This Course Will Give You:
You will master all the essential machine learning skills for streaming data and a distributed environment. The program includes the necessary knowledge from the fields of Data Science and Data Engineering, which will allow you to process big data and write distributed algorithms in Spark.
You will practice each module by doing your homework. At the end of the training, a final project awaits you, which will allow you to summarize all the knowledge gained and replenish your portfolio. It can be performed as part of work tasks on your dataset, or it can be a training project based on data provided by OTUS.
Who is This Course For?
For Machine Learning Professionals or Software Engineers who want to learn how to work with Big Data. Typically, such tasks are available in large IT companies with a large-scale digital product.

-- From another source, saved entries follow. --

(** As [healthy], but nothing is held. *)
Definition flat_book : Script :=
  {| bars := market;
     equity := Ok 100000%float;
     position := fun _ => Raise "position does not exist";
     order := fun _ => Ok "order-1";
     metric := fun _ => Ok tt |}.

(** As [healthy], but the venue rejects every order. *)
Definition market_closed : Script :=
  {| bars := market;
     equity := Ok 100000%float;
     position := fun _ => Ok {| qty := 5%float; unrealized_pl := 1.5%float |};
     order := fun _ => Raise "market is closed";
     metric := fun _ => Ok tt |}.

(** As [healthy], but the metrics sink rejects every datum. *)
Definition sink_down : Script :=
  {| bars := market;
     equity := Ok 100000%float;
     position := fun _ => Ok {| qty := 5%float; unrealized_pl := 1.5%float |};
     order := fun _ => Ok "order-1";
     metric := fun _ => Raise "metrics sink unavailable" |}.

(** As [healthy], but the account cannot be read. *)
Definition account_down : Script :=
  {| bars := market;
     equity := Raise "account unavailable";
     position := fun _ => Ok {| qty := 5%float; unrealized_pl := 1.5%float |};
     order := fun _ => Ok "order-1";
     metric := fun _ => Ok tt |}.

(** As [healthy], but the sink rejects the metric called [name]. *)
Definition sink_rejects (name : string) : Script :=
  {| bars := market;
     equity := Ok 100000%float;
     position := fun _ => Ok {| qty := 5%float; unrealized_pl := 1.5%float |};
     order := fun _ => Ok "order-1";
     metric := fun d => if MetricName d =? name
                        then Raise "metrics sink unavailable" else Ok tt |}.

(** The bot configured with a quarter of equity per trade and 30 minutes. *)
Definition bot (s : Script) (symbols : list string) : Runtime unit :=
  runtime s symbols 0.25%float 30.

(** The indicator frame of a closing series, undefined rows dropped. *)
Definition table (closes : list float) : list IndicatorRow :=
  match compute_indicators (bot healthy []) closes with
  | Ok df => dropna df
  | Raise _ => []
  end.

Definition mid_last : IndicatorRow := Eval vm_compute in last (table choppy) nan_row.

(** The state after the bars of [sym] have been fetched from [init]. *)
Definition fetched (sym : string) : state unit :=
  fst (fetch_minute_bars (bot healthy []) sym 30 init).

(** The healthy bot with a window of [minutes]. *)
Definition windowed (minutes : Z) : Runtime unit :=
  runtime healthy [] 0.25%float minutes.

(** The frame a fetch returns from [init], or the empty frame. *)
Definition fetched_frame (rt : Runtime unit) (sym : string) : BarsFrame :=
  match snd (fetch_minute_bars rt sym (MINUTES_HISTORY rt) init) with
  | Ok df => df
  | Raise _ => empty_frame
  end.

(** The response of an invocation from [init], or an empty response. *)
Definition response (rt : Runtime unit) : Response :=
  match snd (lambda_handler rt init) with
  | Ok resp => resp
  | Raise _ => {| statusCode := 0; body := [] |}
  end.

(** As [healthy], but the provider's frames carry no close column. *)
Definition closeless : Script :=
  {| bars := fun sym => Ok {| columns := ["open"; "volume"];
                              rows := bars_from sym 0 choppy |};
     equity := Ok 100000%float;
     position := fun _ => Ok {| qty := 5%float; unrealized_pl := 1.5%float |};
     order := fun _ => Ok "order-1";
     metric := fun _ => Ok tt |}.

End Sim.

(** ** Vocabulary of the statements *)

Section Views.
Context {W : Type} (rt : Runtime W).
Local Open Scope py_scope.

(** The BUY branch of [evaluate_and_trade] (source lines 120-136). *)
Definition buy_branch (symbol : string) : M W record :=
  equity <- get_portfolio_equity rt ;;
  let notional := (equity * RISK_PCT rt)%float in
  order_id <- submit_market_notional_order rt symbol BUY notional ;;
  publish_metric rt "Equity" equity "Portfolio" ;;
  publish_metric rt "TradeNotional" notional symbol ;;
  publish_metric rt "BuySignal" 1%float symbol ;;
  ret [("symbol", VStr symbol);
       ("action", VStr "buy");
       ("order_id", VStr order_id);
       ("notional", VNum notional)].

(** The order a SELL submits for a held quantity. *)
Definition sell_order (symbol : string) (q : float) : MarketOrderRequest :=
  {| order_symbol := symbol;
     order_sizing := Qty q;
     order_side := SELL;
     time_in_force := DAY |}.

(** The SELL branch of [evaluate_and_trade] (source lines 142-167). *)
Definition sell_branch (symbol : string) : M W record :=
  try_except
    (pos <- perform (GetPosition symbol) (get_position rt symbol) ;;
     publish_metric rt "TradeQuantity" (qty pos) symbol ;;
     publish_metric rt "PnL" (unrealized_pl pos) symbol ;;
     order_id <- perform (SubmitOrder (sell_order symbol (qty pos)))
                         (submit_order rt (sell_order symbol (qty pos))) ;;
     publish_metric rt "SellSignal" 1%float symbol ;;
     ret [("symbol", VStr symbol);
          ("action", VStr "sell");
          ("order_id", VStr order_id);
          ("qty", VNum (qty pos))])
    (fun _ => ret [("symbol", VStr symbol); ("action", VStr "nothing_to_sell")]).

Definition no_signal_record (symbol : string) (last : IndicatorRow) : record :=
  [("symbol", VStr symbol);
   ("action", VStr "no_signal");
   ("rsi", VNum (rsi14 last));
   ("close", VNum (close last));
   ("ema9", VNum (ema9 last))].

(** [evaluate_and_trade] from the point where the last row is known
    (source lines 107-176). *)
Definition act_on_row (symbol : string) (last : IndicatorRow) : M W record :=
  publish_metric rt "RSI" (rsi14 last) symbol ;;
  publish_metric rt "EMA9" (ema9 last) symbol ;;
  publish_metric rt "Price" (close last) symbol ;;
  if ((rsi14 last <? 30) && (close last <? ema9 last))%float then buy_branch symbol
  else if ((rsi14 last >? 70) && (close last >? ema9 last))%float then sell_branch symbol
  else ret (no_signal_record symbol last).

(** The record the orchestrator stores when the pipeline of [sym] raises. *)
Definition error_record (sym msg : string) : record :=
  [("symbol", VStr sym); ("action", VStr "error"); ("error", VStr msg)].

(** What the orchestrator stores for the configured string [sym] when its
    pipeline runs from [st]: the pipeline's record, or an error record. *)
Definition slot_of (sym : string) (st : state W) : record :=
  match evaluate_and_trade rt (PyStr.upper (PyStr.strip sym)) st with
  | (_, Ok result) => result
  | (_, Raise msg) => error_record sym msg
  end.

(** The loop of [lambda_handler] over a list of configured strings. *)
Definition run_symbols (symbols : list string) : M W (list record) :=
  for_each symbols (process_symbol rt) [].

(** The frame is usable: not empty and holding a close column. *)
Definition usable (df_bars : BarsFrame) : Prop :=
  frame_empty df_bars || negb (has_column "close" df_bars) = false.

(** From [st], the pipeline of [symbol] fetches bars and reaches [st1] with
    [last] as the latest row in which close and both indicators are defined. *)
Definition latest_row (symbol : string) (st st1 : state W) (last : IndicatorRow) : Prop :=
  exists df_bars df earlier,
    fetch_minute_bars rt symbol (MINUTES_HISTORY rt) st = (st1, Ok df_bars) /\
    usable df_bars /\
    compute_indicators rt (map bar_close (rows df_bars)) = Ok df /\
    dropna df = earlier ++ [last].

(** TA-Lib's contract on the series [closes]: both routines return arrays of
    the input's length, and the first 14 entries of the RSI array are NaN. *)
Definition talib_lookback (closes : list float) : Prop :=
  exists rsi ema,
    talib_RSI rt closes 14 = Ok rsi /\
    List.length rsi = List.length closes /\
    Forall (fun x => is_nan x = true) (firstn 14 rsi) /\
    talib_EMA rt closes 9 = Ok ema /\
    List.length ema = List.length closes.

(** The collaborators answer every request. *)
Definition metrics_accepted : Prop :=
  forall ns d w, exists w', put_metric_data rt ns d w = (w', Ok tt).

Definition account_readable : Prop :=
  forall w, exists w' equity, get_account rt w = (w', Ok equity).

Definition orders_accepted : Prop :=
  forall req w, exists w' order_id, submit_order rt req w = (w', Ok order_id).

End Views.

(** Events of a trace. *)
Definition is_order (e : event) : bool :=
  match ev_call e with SubmitOrder _ => true | _ => false end.

Definition is_equity_read (e : event) : bool :=
  match ev_call e with GetAccount => true | _ => false end.

(** Number of order submissions, and of account reads, in a trace. *)
Definition orders_submitted (evs : list event) : nat :=
  List.length (filter is_order evs).

Definition equity_reads (evs : list event) : nat :=
  List.length (filter is_equity_read evs).

(** The action of a record, tested and counted. *)
Definition action_is (a : string) (r : record) : bool :=
  match action_of r with
  | Some (VStr s) => s =? a
  | _ => false
  end.

Definition count_action (a : string) (rs : list record) : nat :=
  List.length (filter (action_is a) rs).

Definition has_action (a : string) (r : record) : Prop :=
  action_of r = Some (VStr a).

(** Order by an integer key; bars in timestamp order. *)
Definition key_le {A} (key : A -> Z) (a b : A) : Prop := (key a <= key b)%Z.

Definition by_time : Bar -> Bar -> Prop := key_le bar_timestamp.

(** The bars of [symbol] in the frame the provider returned. *)
Definition bars_of (symbol : string) (df : BarsFrame) : list Bar :=
  filter (fun b => bar_symbol b =? symbol) (rows df).

(** The request [fetch_minute_bars] sends for [symbol] and [minutes]. *)
Definition bars_request (symbol : string) (minutes : Z) : StockBarsRequest :=
  {| symbol_or_symbols := [symbol]; lookback_minutes := minutes * 2 |}.

(** Calls to the brokerage, and the orders it accepted. *)
Definition is_brokerage (e : event) : bool :=
  match ev_call e with
  | GetAccount | GetPosition _ | SubmitOrder _ => true
  | _ => false
  end.

Definition is_position_lookup (e : event) : bool :=
  match ev_call e with GetPosition _ => true | _ => false end.

Definition accepted_orders (evs : list event) : list MarketOrderRequest :=
  flat_map (fun e => match ev_call e with
                     | SubmitOrder req => if ev_ok e then [req] else []
                     | _ => []
                     end) evs.

(** The market-data requests of a trace, in order. *)
Definition bars_requests (evs : list event) : list StockBarsRequest :=
  flat_map (fun e => match ev_call e with
                     | GetStockBars req => [req]
                     | _ => []
                     end) evs.

(** A row of the indicator frame from its three cells. *)
Definition indicator_rows (closes rsi ema : list float) : list IndicatorRow :=
  map (fun '(c, (r, e)) => {| close := c; rsi14 := r; ema9 := e |})
      (combine closes (combine rsi ema)).

(** No cell of the row is NaN. *)
Definition defined_row (row : IndicatorRow) : Prop :=
  is_nan (close row) = false /\ is_nan (rsi14 row) = false /\ is_nan (ema9 row) = false.

(** The datum [publish_metric] builds from its arguments. *)
Definition metric_datum (name : string) (v : float) (symbol : string) : MetricDatum :=
  {| MetricName := name;
     Dimensions := if PyStr.truthy symbol then [("Symbol", symbol)] else [];
     Value := v;
     Unit := "None" |}.

(** The names of the metrics the sink accepted, in order. *)
Definition metrics_published (evs : list event) : list string :=
  flat_map (fun e => match ev_call e with
                     | PutMetricData _ d => if ev_ok e then [MetricName d] else []
                     | _ => []
                     end) evs.

(** What "whitespace-trimmed and uppercased" means for an ASCII string,
    stated without [PyStr]: the blanks are the ASCII code points Python's
    [str.isspace] accepts, and a capital is read off the two alphabets. *)
Module SymbolSpec.

(** Every code point of the string is below 128. *)
Fixpoint is_ascii (s : string) : bool :=
  match s with
  | EmptyString => true
  | String c s' => (nat_of_ascii c <? 128)%nat && is_ascii s'
  end.

(** TAB, LF, VT, FF, CR, FS, GS, RS, US and SPACE. *)
Definition blank_codes : list nat := [9; 10; 11; 12; 13; 28; 29; 30; 31; 32]%nat.

Definition is_blank (c : ascii) : Prop := In (nat_of_ascii c) blank_codes.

For Data Scientist who want to enhance their skillset with engineering skills. Thanks to the course, you will be able to process data and independently display the results of ML solutions in production.
You Will Learn to:
Use standard ML pipeline tools in a distributed environment;
Develop your own blocks for ML pipelines;
Adapt ML algorithms to a distributed environment and big data tools;
Use Spark, SparkML, Spark Streaming;
Develop algorithms for streaming data preparation for machine learning;
Provide quality control at all stages of the movement of ML-solutions into industrial operation.
Features of the Сourse:
A lot of practice with data
Up-to-date tools and technologies: Scala, Spark, Python, Docker
A wide range of skills from distributed ML and data streaming to production output
Live chat with experts on webinars and Slack chat
Basic programming skills:
control structures, loops, recursion;
basic data structures: arrays, lists, dictionaries, trees;
basic principles of OOP;
acquaintance with one of the languages: Python, Java, Scala, C ++.
linear algebra: vectors, matrices and their products;
matan: derivative of simple and composite functions;
Subtraction methods: gradient descent, Newtonian iterations;
probability theory: random events and quantities, mathematical expectation, variance.
understanding of the basics of computing in the framework of the von Neumann architecture (processor, memory, cache, pluggable storage);
understanding of the general principles of relational DBMS, knowledge of SQL.